Terminato il match, rientra con la squadra nella struttura che ospita la Selección. Gli è stata diagnosticata la lussazione del gomito destro: per quello la visita dei suoi genitori in ritiro, l’indomani mattina, sembra normale e non lo preoccupa. Leopoldo Luque non sa. Non può nemmeno immaginare la verità. La scopre. La tragica scomparsa di Oscar, pur turbandolo in modo terribile, non lo distrae dal compito di affrontare tutto ciò che è necessario fare e se ne fa subito carico. Gli viene messo a disposizione un elicottero militare per andare a riconoscere la salma del fratello, ma gentilmente rifiuta: “Feci comunque tutto in breve tempo, perché non volevo che i miei genitori distrutti dal dolore vedessero Oscar carbonizzato. Mi occupai della documentazione necessaria.
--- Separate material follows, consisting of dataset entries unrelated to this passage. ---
Notation "'let?' x := e 'in' k" :=
  (match e with Ok x => k | Err e_ => Err e_ end)
  (at level 10, x pattern, e at level 200, k at level 200) : miscreant_scope.

(** ** State and errors

    Operations that read and write a shared store and may fail part way: the
    state survives an error, as the writes made before a failure do. *)

Definition SE (S E A : Type) : Type := S -> result E A * S.

Definition se_ret {S E A} (a : A) : SE S E A := fun s => (Ok a, s).
Definition se_err {S E A} (e : E) : SE S E A := fun s => (Err e, s).
Definition se_bind {S E A B} (m : SE S E A) (k : A -> SE S E B) : SE S E B :=
  fun s =>
    match m s with
    | (Ok a, s') => k a s'
    | (Err e, s') => (Err e, s')
    end.
Definition se_lift {S E A} (r : result E A) : SE S E A := fun s => (r, s).
Definition se_read {S E A} (f : S -> result E A) : SE S E A := fun s => (f s, s).
Definition se_map_err {S E F A} (f : E -> F) (m : SE S E A) : SE S F A :=
  fun s => let '(r, s') := m s in (map_err f r, s').

Notation "'do!' x '<-' m ';' k" := (se_bind m (fun x => k))
  (at level 10, x pattern, m at level 100, k at level 200) : miscreant_scope.

(** ** Automation *)

Create HintDb miscreant.
Create Rewrite HintDb miscreant.

(** Split a hypothesis about a [match] on a result, option or pair until it
    has been reduced to equations between values. *)
Ltac inv_result :=
  repeat match goal with
  | H : Ok _ = Ok _ |- _ => injection H as H; try subst
  | H : Err _ = Err _ |- _ => injection H as H; try subst
  | H : Ok _ = Err _ |- _ => discriminate H
  | H : Err _ = Ok _ |- _ => discriminate H
  | H : Some _ = None |- _ => discriminate H
  | H : None = Some _ |- _ => discriminate H
  | H : Some _ = Some _ |- _ => injection H as H; try subst
  | H : (_, _) = (_, _) |- _ => injection H as ? ?; try subst
  end.

Ltac step_result :=
  match goal with
  | H : context [match ?x with _ => _ end] |- _ => destruct x eqn:?; inv_result
  end.

(** Destruct the scrutinee of the goal's outermost [match]. *)
Ltac case_goal :=
  match goal with
  | |- context [match ?x with _ => _ end] => destruct x eqn:?
  end.

Lemma se_bind_ok {S E A B} (m : SE S E A) (k : A -> SE S E B) s b s' :
  se_bind m k s = (Ok b, s') ->
  exists a s1, m s = (Ok a, s1) /\ k a s1 = (Ok b, s').
Proof.
  unfold se_bind. destruct (m s) as [[a | e] s1]; intros H; [eauto |].
  discriminate H.
Qed.

Lemma se_bind_run {S E A B} (m : SE S E A) (k : A -> SE S E B) s a s1 :
  m s = (Ok a, s1) -> se_bind m k s = k a s1.
Proof. unfold se_bind. by intros ->. Qed.

(** ** What operations keep

    [kept P f]: [f] relates every state to the one it leaves.  An operation
    keeps what its calls keep, so for a preorder [P] the property goes through
    every handler by its structure. *)
Definition kept {S X} (P : S -> S -> Prop) (f : S -> X * S) : Prop := forall s, P s (f s).2.

Create HintDb kept.

Section kept.
Context {S : Type} (P : S -> S -> Prop) `{!PreOrder P}.

Lemma kept_pair {X} (x : X) : kept P (fun s => (x, s)).
Proof. intros s. cbn. reflexivity. Qed.

Lemma kept_ret {E A} (a : A) : kept P (se_ret a : SE S E A).
Proof. apply kept_pair. Qed.

Lemma kept_err {E A} (e : E) : kept P (se_err e : SE S E A).
Proof. apply kept_pair. Qed.

Lemma kept_lift {E A} (r : result E A) : kept P (se_lift r).
Proof. apply kept_pair. Qed.

Lemma kept_then {X Y} (f : S -> X * S) (k : X -> S -> Y * S) :
  kept P f -> (forall x, kept P (k x)) -> kept P (fun s => let '(x, s) := f s in k x s).
Proof.
  intros Hf Hk s. specialize (Hf s). destruct (f s) as [x s1]. etransitivity; [exact Hf | apply Hk].
Qed.

Lemma kept_bind {E A B} (f : SE S E A) (k : A -> SE S E B) :
  kept P f -> (forall a, kept P (k a)) -> kept P (se_bind f k).
Proof.
  intros Hf Hk s. unfold se_bind. specialize (Hf s). destruct (f s) as [[a | e] s1]; [| exact Hf].
  etransitivity; [exact Hf | apply Hk].
Qed.

(** The continuation may rely on what a success returns. *)
Lemma kept_bind_when {E A B} (Q : A -> Prop) (f : SE S E A) (k : A -> SE S E B) :
  kept P f -> (forall s a s', f s = (Ok a, s') -> Q a) -> (forall a, Q a -> kept P (k a)) -> kept P (se_bind f k).
Proof.
  intros Hf Hq Hk s. unfold se_bind. specialize (Hf s). destruct (f s) as [[a | e] s1] eqn:E1; [| exact Hf].
  etransitivity; [exact Hf | by eapply Hk, Hq].
Qed.

Lemma kept_map_err {E F A} (h : E -> F) (f : SE S E A) : kept P f -> kept P (se_map_err h f).
Proof. intros Hf s. unfold se_map_err. specialize (Hf s). by destruct (f s). Qed.

End kept.

Lemma kept_weaken {S X} (P Q : S -> S -> Prop) (f : S -> X * S) :
  (forall s s', P s s' -> Q s s') -> kept P f -> kept Q f.
Proof. intros H Hf s. apply H, Hf. Qed.

#[export] Hint Resolve kept_pair kept_ret kept_err kept_lift : kept.
#[export] Hint Extern 1 (PreOrder _) => apply _ : kept.

(** Go through an operation's structure, its calls by the lemmas in [kept]. *)
Ltac keep :=
  lazymatch goal with
  | |- forall _, _ => intro; keep
  | |- kept _ (se_bind _ _) => apply kept_bind; [apply _ | keep | keep]
  | |- kept _ (se_map_err _ _) => apply kept_map_err; keep
  | |- kept ?P (fun s => se_bind ?f ?k s) => change (kept P (se_bind f k)); keep
  | |- kept _ (match ?x with _ => _ end) => destruct x; keep
  | |- kept _ (fun s => match ?m s with _ => _ end) => apply (kept_then _ m); [keep | keep]
  | |- kept _ (fun s => match ?x with _ => _ end) => destruct x; keep
  | |- kept _ (let _ := _ in _) => cbv zeta; keep
  | |- _ => solve [auto with kept]
  end.

(** ** Inevitability

    [inevitably P s]: from [s], whatever the steps taken, [P] comes to hold.
    [must] are the steps the system is bound to take when it can, [may] those
    that can come up besides, so that [P] is reached whatever they do. *)
Section inevitably.
Context {S : Type} (must may : S -> S -> Prop).

Inductive inevitably (P : S -> Prop) (s : S) : Prop :=
  | inevitably_now : P s -> inevitably P s
  | inevitably_later :
      (exists s', must s s') -> (forall s', must s s' \/ may s s' -> inevitably P s') -> inevitably P s.

(** A measure every step lowers, with a step to take until [P] holds. *)
Lemma inevitably_measure (P I : S -> Prop) (m : S -> nat) :
  (forall s s', I s -> must s s' \/ may s s' -> I s' /\ m s' < m s) ->
  (forall s, I s -> P s \/ exists s', must s s') ->
  forall s, I s -> inevitably P s.
Proof.
  intros Hstep Hmust s. induction s as [s IH] using (well_founded_induction (well_founded_ltof S m)).
  intros Hs. destruct (Hmust s Hs) as [Hp | Hm]; [by apply inevitably_now |].
  apply inevitably_later; [done |]. intros s' Hs'. destruct (Hstep s s' Hs Hs') as [Hi Hlt]. by apply IH.
Qed.

End inevitably.

(** ** Lists *)

(** The prefix test of the standard library: [slice::starts_with]. *)
Fixpoint starts_with {A} `{EqDecision A} (p l : list A) : bool :=
  match p, l with
  | [], _ => true
  | x :: p', y :: l' => bool_decide (x = y) && starts_with p' l'
  | _ :: _, [] => false
  end.

Lemma starts_with_prefix {A} `{EqDecision A} (p l : list A) :
  starts_with p l = true <-> p `prefix_of` l.
Proof.
  revert l. induction p as [| x p IH]; intros [| y l]; simpl.
  - split; [intros _; apply prefix_nil | done].
  - split; [intros _; apply prefix_nil | done].
  - split; [done | intros H]. by apply prefix_nil_not in H.
  - rewrite andb_true_iff, IH, bool_decide_eq_true. split.
    + intros [-> H]. by apply prefix_cons.
    + intros H. split; [by eapply prefix_cons_inv_1 | by eapply prefix_cons_inv_2].
Qed.

(** [str::strip_prefix] and [slice::strip_suffix]. *)
Definition strip_prefix {A} `{EqDecision A} (p l : list A) : option (list A) :=
  if starts_with p l then Some (drop (length p) l) else None.

Definition strip_suffix {A} `{EqDecision A} (p l : list A) : option (list A) :=
  if starts_with (rev p) (rev l) then Some (take (length l - length p) l) else None.

Lemma strip_prefix_Some {A} `{EqDecision A} (p l r : list A) :
  strip_prefix p l = Some r <-> l = p ++ r.
Proof.
  unfold strip_prefix. destruct (starts_with p l) eqn:E.
  - apply starts_with_prefix in E as [k ->]. rewrite drop_app_length.
    split; [by intros [= ->] | intros H]. by simplify_list_eq.
  - split; [done | intros ->].
    assert (starts_with p (p ++ r) = true) by (apply starts_with_prefix; by exists r).
    congruence.
Qed.

Lemma strip_suffix_Some {A} `{EqDecision A} (p l r : list A) :
  strip_suffix p l = Some r <-> l = r ++ p.
Proof.
  unfold strip_suffix. destruct (starts_with (rev p) (rev l)) eqn:E.
  - apply starts_with_prefix in E as [k Hk].
    assert (l = rev k ++ p) as ->.
    { rewrite <- (rev_involutive l), Hk, rev_app_distr, rev_involutive. done. }
    rewrite length_app, Nat.add_sub, take_app_length.
    split; [by intros [= ->] | intros H]. by simplify_list_eq.
  - split; [done | intros ->].
    assert (starts_with (rev p) (rev (r ++ p)) = true).
    { apply starts_with_prefix. exists (rev r). by rewrite rev_app_distr. }
    congruence.
Qed.

Lemma strip_prefix_app {A} `{EqDecision A} (p r : list A) :
  strip_prefix p (p ++ r) = Some r.
Proof. by apply strip_prefix_Some. Qed.

Lemma strip_suffix_app {A} `{EqDecision A} (p r : list A) :
  strip_suffix p (r ++ p) = Some r.
Proof. by apply strip_suffix_Some. Qed.

#[export] Hint Rewrite @strip_prefix_app @strip_suffix_app : miscreant.

(** [slice::split]: cut a list at every occurrence of a separator; the pieces
    hold no separator and there is always at least one. *)
Fixpoint split_on {A} `{EqDecision A} (sep : A) (l : list A) : list (list A) :=
  match l with
  | [] => [[]]
  | x :: l' =>
      if decide (x = sep) then [] :: split_on sep l'
      else match split_on sep l' with
           | [] => [[x]]
           | h :: t => (x :: h) :: t
           end
  end.

Fixpoint join_with {A} (sep : A) (ls : list (list A)) : list A :=
  match ls with
  | [] => []
  | [l] => l
  | l :: ls' => l ++ sep :: join_with sep ls'
  end.

Lemma split_on_nonempty {A} `{EqDecision A} (sep : A) l : split_on sep l <> [].
Proof. destruct l; simpl; [done |]. repeat case_match; done. Qed.

Lemma join_split_on {A} `{EqDecision A} (sep : A) l : join_with sep (split_on sep l) = l.
Proof.
  induction l as [| x l IH]; simpl; [done |].
  pose proof (split_on_nonempty sep l) as Hne.
  case_decide as Hx.
  - destruct (split_on sep l) as [| h t] eqn:E; [done |].
    rewrite <- IH, Hx. done.
  - destruct (split_on sep l) as [| h t] eqn:E; [done |].
    rewrite <- IH. destruct t; done.
Qed.

Lemma split_on_no_sep {A} `{EqDecision A} (sep : A) l :
  Forall (fun piece => sep ∉ piece) (split_on sep l).
Proof.
  induction l as [| x l IH]; simpl; [repeat constructor; set_solver |].
  case_decide; [constructor; [set_solver | done] |].
  destruct (split_on sep l) as [| h t]; [repeat constructor; set_solver |].
  apply Forall_cons in IH as [? ?]. constructor; [set_solver | done].
Qed.

Lemma split_on_join {A} `{EqDecision A} (sep : A) ls :
  ls <> [] -> Forall (fun l => sep ∉ l) ls -> split_on sep (join_with sep ls) = ls.
Proof.
  assert (forall l, sep ∉ l -> split_on sep l = [l]) as Hone.
  { induction l as [| x l IH]; intros Hl; cbn [split_on]; [done |].
    rewrite decide_False by set_solver. by rewrite IH by set_solver. }
  assert (forall l r, sep ∉ l -> split_on sep (l ++ sep :: r) = l :: split_on sep r) as Happ.
  { induction l as [| x l IH]; intros r Hl; cbn [split_on app]; [by rewrite decide_True |].
    rewrite decide_False by set_solver. by rewrite IH by set_solver. }
  intros Hne Hf. induction ls as [| l ls IH]; [done |]. apply Forall_cons in Hf as [Hl Hf].
  destruct ls as [| l' ls]; [by apply Hone |].
  change (join_with sep (l :: l' :: ls)) with (l ++ sep :: join_with sep (l' :: ls)).
  rewrite Happ by done. by rewrite IH.
Qed.

(** [str::split_once] and [str::splitn]: cut at the first occurrence of a
    separator, and at the first [n - 1]. *)
Fixpoint split_once {A} `{EqDecision A} (sep : A) (l : list A) : option (list A * list A) :=
  match l with
  | [] => None
  | x :: l' =>
      if decide (x = sep) then Some ([], l')
      else match split_once sep l' with
           | Some (a, b) => Some (x :: a, b)
           | None => None
           end
  end.

Fixpoint splitn {A} `{EqDecision A} (n : nat) (sep : A) (l : list A) : list (list A) :=
  match n with
  | O => []
  | S O => [l]
  | S n' =>
      match split_once sep l with
      | Some (a, b) => a :: splitn n' sep b
      | None => [l]
      end
  end.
In quel momento stavo pensando a ogni cosa, fuorché a tornare in squadra per proseguire il Mondiale“. Contro la Polonia, l’attaccante assiste da casa al match e scopre che i compagni hanno portato sul campo una bandiera: “Leopoldo, ti aspettiamo“.

Leopoldo Luque jugando en la Selección Argentina – YouTube

Campeón

Luque si fa convincere dal padre a ritornare dai compagni, stringe i denti e disputa la gara contro il Brasile: “Menotti mi chiese di giocare. Vero, non ho fatto bene. Poi è arrivata la doppietta contro il Perù, anche se un gol è stato sempre rivendicato da Passarella. Ci qualificammo per la finalissima: non si poteva perdere la Coppa in casa nostra, una partita difficile contro l’Olanda che siamo riusciti a vincere. Al triplice fischio mi venne incontro Omár Larrosa, ci abbracciammo. Per un attimo ho pensato fosse uno zombie, con la testa ero lontano anni luce dal baccano e dal tripudio della folla. Pensavo solo a Oscar. Ai festeggiamenti presi parte, vero: ma fui il primo ad andare via“. Nel momento peggiore della sua esistenza, Leopoldo Luque tocca l’apice della carriera. Continua a giocare in Nazionale fino al 1981 (43 presenze e 21 reti) e in campionato fino al 1985. La sua avventura agonistica non vede un passaggio in Europa: le sole esperienze all’estero riguardano brevi periodi in Brasile al Santos e in Messico nel Tampico Madero. Diventato allenatore e poi segretario allo Sport per la provincia di Mendoza, il baffuto Leopoldo è deceduto il 15 febbraio scorso all’età di 71 anni. A stroncarlo una polmonite bilaterale legata al Covid-19 e il fatale arresto cardiaco. Nel 2007 era sopravvissuto a un infarto.

Omaggio

Questi alcuni ricordi dei campioni argentini Alberto Tarantini (“Riposa in pace, amato amico. Grande dolore in tutti i tuoi compagni: campione per sempre“), Mario Kempes (“Se n’è andato un grande del calcio, grandioso amico e compagno, con il quale l’anno scorso avevo trascorso una giornata a Mendoza. Desidero formulare le mie condoglianze alla sua famiglia, alla moglie Claudia, a tutti gli amici e familiari. Vola alto, amico“) e Ubaldo Fillol (“Grande persona, compagno formidabile e giocatore eccezionale. Un esempio per tutta la squadra del 1978. Grazie, per tutto quello che hai dato al calcio argentino. Un caro abbraccio dal profondo dell’anima alla tua famiglia“).